Wednesday, May 5, 2010

Mission Impossible

Around these parts, 4th graders typically study California history for their social studies curriculum. Jenny enlisted me to to take part in Kyle's study by doing a couple of field trips and helping with his mission project.

Kyle is a little sponge who soaks up what he reads, so when he, Candice, and I went to Grinding Rock State Park last fall to see MiWok artifacts, he was well versed regarding how the early native Californians lived.

Next up was the mission project, which I was really sweating. I didn't do all that well with my own kids projects, and not being a particularly handy person, I was not sure at all what to do to get this one started. The night before our first meeting about the mission, I did not sleep well. I was thinking about using building materials like paper mache or sugar cubes or something like that. I'd downloaded pictures and diagrams of Mission San Juan Batistia, the mission Kyle had chosen because he had visited it with his family, but I still didn't know what I was going to do to get us started.

Then Fred Dixion came to my rescue. Cindy told her mom about my worries, and she told Fred who promptly called me on my cell phone. He told me exactly what to get--styrofoam sheets for the structure and strips of discarded lattice for the roof. He recommended getting twigs for trees and some ceramic angels or crosses for decoration. What a relief! Now I knew how to get started.

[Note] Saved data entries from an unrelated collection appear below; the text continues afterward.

(** A test that calls [Chdir] for one directory after the other, each call
    in the store of its time, until a [t.Fatal] ends it. *)
Fixpoint chdirs (calls : list (path * FS)) (t : list cleanup) (now : path)
  : option fatal * list cleanup * path :=
  match calls with
  | [] => (None, t, now)
  | (dir, fs) :: rest =>
      match Chdir t dir fs now with
      | (None, t', now') => chdirs rest t' now'
      | r => r
      end
  end.

(** The cleanups end in [cwd0] from wherever they start, or there is none
    and the process is in [cwd0]. *)
Definition endsIn (fs' : FS) (cwd0 : path) (t : list cleanup) (now : path) : Prop :=
  (∀ p, (runCleanup t fs' p).2 = cwd0) ∨ (t = [] ∧ now = cwd0).

(** Every cleanup runs without [t.Fatal], from wherever it starts. *)
Definition quiet (fs' : FS) (t : list cleanup) : Prop :=
  ∀ p, (runCleanup t fs' p).1 = [].

(** * Properties *)

#[local] Arguments String.app !_ _ / : simpl nomatch.

(** ** Strings *)

Section strings_facts.
Import GoStrings.

Lemma take_app_length (a b : string) : take (String.length a) (a +:+ b) = a.
Proof. induction a as [|c a IH]; simpl; [by destruct b | by rewrite IH]. Qed.

Lemma drop_app_length (a b : string) : drop (String.length a) (a +:+ b) = b.
Proof. induction a as [|c a IH]; simpl; done. Qed.

Lemma app_empty_r (s : string) : s +:+ EmptyString = s.
Proof. induction s as [|c s IH]; simpl; [done | by rewrite IH]. Qed.

Lemma take_drop (n : nat) (s : string) : s = take n s +:+ drop n s.
Proof.
  revert s. induction n as [|n IH]; intros s; [done|].
  destruct s as [|c s]; [done|]. simpl. f_equal. apply IH.
Qed.


Lemma drop_add (n m : nat) (s : string) : drop (n + m) s = drop m (drop n s).
Proof.
  revert s. induction n as [|n IH]; intros s; simpl; [done|].
  destruct s; [by destruct m | apply IH].
Qed.

Lemma HasPrefix_spec (s p : string) :
  HasPrefix s p = true ↔ ∃ r, s = p +:+ r.
Proof.
  revert s. induction p as [|c p IH]; intros s; simpl.
  - split; [eauto | done].
  - destruct s as [|d s].
    + split; [done | by intros [r ?]].
    + destruct (Ascii.eqb_spec c d) as [->|Hne].
      * rewrite IH. split; intros [r Hr]; exists r; simpl in *; congruence.
      * split; [done | intros [r Hr]; simpl in *; congruence].
Qed.

Lemma Index_None (s sub : string) :
  (∀ a b, s ≠ a +:+ sub +:+ b) → Index s sub = None.
Proof.
  induction s as [|c s IH]; intros Hno; simpl.
  - destruct (HasPrefix EmptyString sub) eqn:Hp; [|done].
    apply HasPrefix_spec in Hp as [r Hr]. by destruct (Hno EmptyString r).
  - destruct (HasPrefix (String c s) sub) eqn:Hp.
    + apply HasPrefix_spec in Hp as [r Hr]. by destruct (Hno EmptyString r).
    + rewrite IH; [done|]. intros a b ->. by apply (Hno (String c a) b).
Qed.

Lemma Replace_once (s old new : string) :
  old ≠ new →
  Replace s old new 1 =
    match Index s old with
    | None => s
    | Some j => take j s +:+ new +:+ drop (j + String.length old) s
    end.
Proof.
  intros Hne. simpl. destruct (String.eqb_spec old new); [done|].
  by destruct (Index s old).
Qed.


End strings_facts.

(** ** The rename policies *)




(** ** The precondition check *)

Lemma checkDirs_ok (src dst : path) (fs : FS) :
  dirAt fs src = true → dirAt fs dst = true → checkDirs [src; dst] dst fs = None.
Proof.
  unfold dirAt, checkDirs, Stat. intros Hs Hd.
  destruct (fs !! src) as [[]|]; try done. by destruct (fs !! dst) as [[]|].
Qed.

Lemma checkDirs_fails (src dst : path) (fs : FS) :
  dirAt fs src = false ∨ dirAt fs dst = false →
  ∃ e, checkDirs [src; dst] dst fs = Some e.
Proof.
  unfold dirAt, checkDirs, Stat. intros H.
  destruct (fs !! src) as [[]|]; simpl; eauto.
  destruct (fs !! dst) as [[]|]; simpl; eauto. by destruct H.
Qed.

Lemma CopyDir2_unfold (fuel : nat) (src dst : path) (rename : RenameFn)
    (tmplData : TemplateData) (fs : FS) :
  CopyDir2 (S fuel) src dst rename tmplData fs =
    match checkDirs [src; dst] dst fs with
    | Some e => (Failed e, fs)
    | None =>
        let tgtDir := Filepath.Join dst (rename (Filepath.Base src)) in
        match MkdirAll tgtDir perm0770 fs with
        | (Some e, fs1) => (Failed (ErrMakingDstDir e), fs1)
        | (None, fs1) =>
            match ReadDir src fs1 with
            | inl e => (Failed (ErrPath e), fs1)
            | inr srcEntries =>
                forEntries
                  (copyEntry (λ src' dst', CopyDir2 fuel src' dst' rename tmplData)
                     src tgtDir tmplData)
                  srcEntries fs1
            end
        end
    end.
Proof. reflexivity. Qed.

I took Kyle shopping at Wal Mart for the styrofoam, and then we hit three thrift stores. By then Kyle was getting imaginative and found some great contact paper to use for the tile entry ways, and he found golf tees and green yarn that he thought could be fashioned into trees. We also found some angels for decorations. Then I came up with the idea of using the corrugated inside of a pizza box for the roof. We were set.

On building day, I brought all the stuff to his house along with glue and an Xacto blade. Kyle had a board for us to build the mission on, and he suggested we use a hot glue gun to connect the walls and roof. I'd never used one before, but he was an expert with the gun. In a couple of hours, we had our mission built, and I was pleased as punch. He did way more of the work than I did, and I felt like the whole thing had turned out just as it should. WHEW, I was glad to have that project behind us.

Finally, we went to Columbia State Park. Kyle was decked out to the max in a cowboy costume, so much so that a bus load of fourth grade kids visiting the park thought he was part of the show. Kyle had plans to arrest the robber when we went on the stage coach ride. He even had handcuffs, but sadly the stage wasn't running that day. So he panned for gold. His plan: "If I find a nugget of gold, I'm gong to buy my mom and dad a house and all the Legos I want!"

I'd say that's a pretty admirable goal for a gold miner.

At the Museum, Kyle wowed the docents with his extensive knowledge about the items in the dioramas. The boy knows his California history! So glad to have had the pleasure of accompanying him on this learning journey.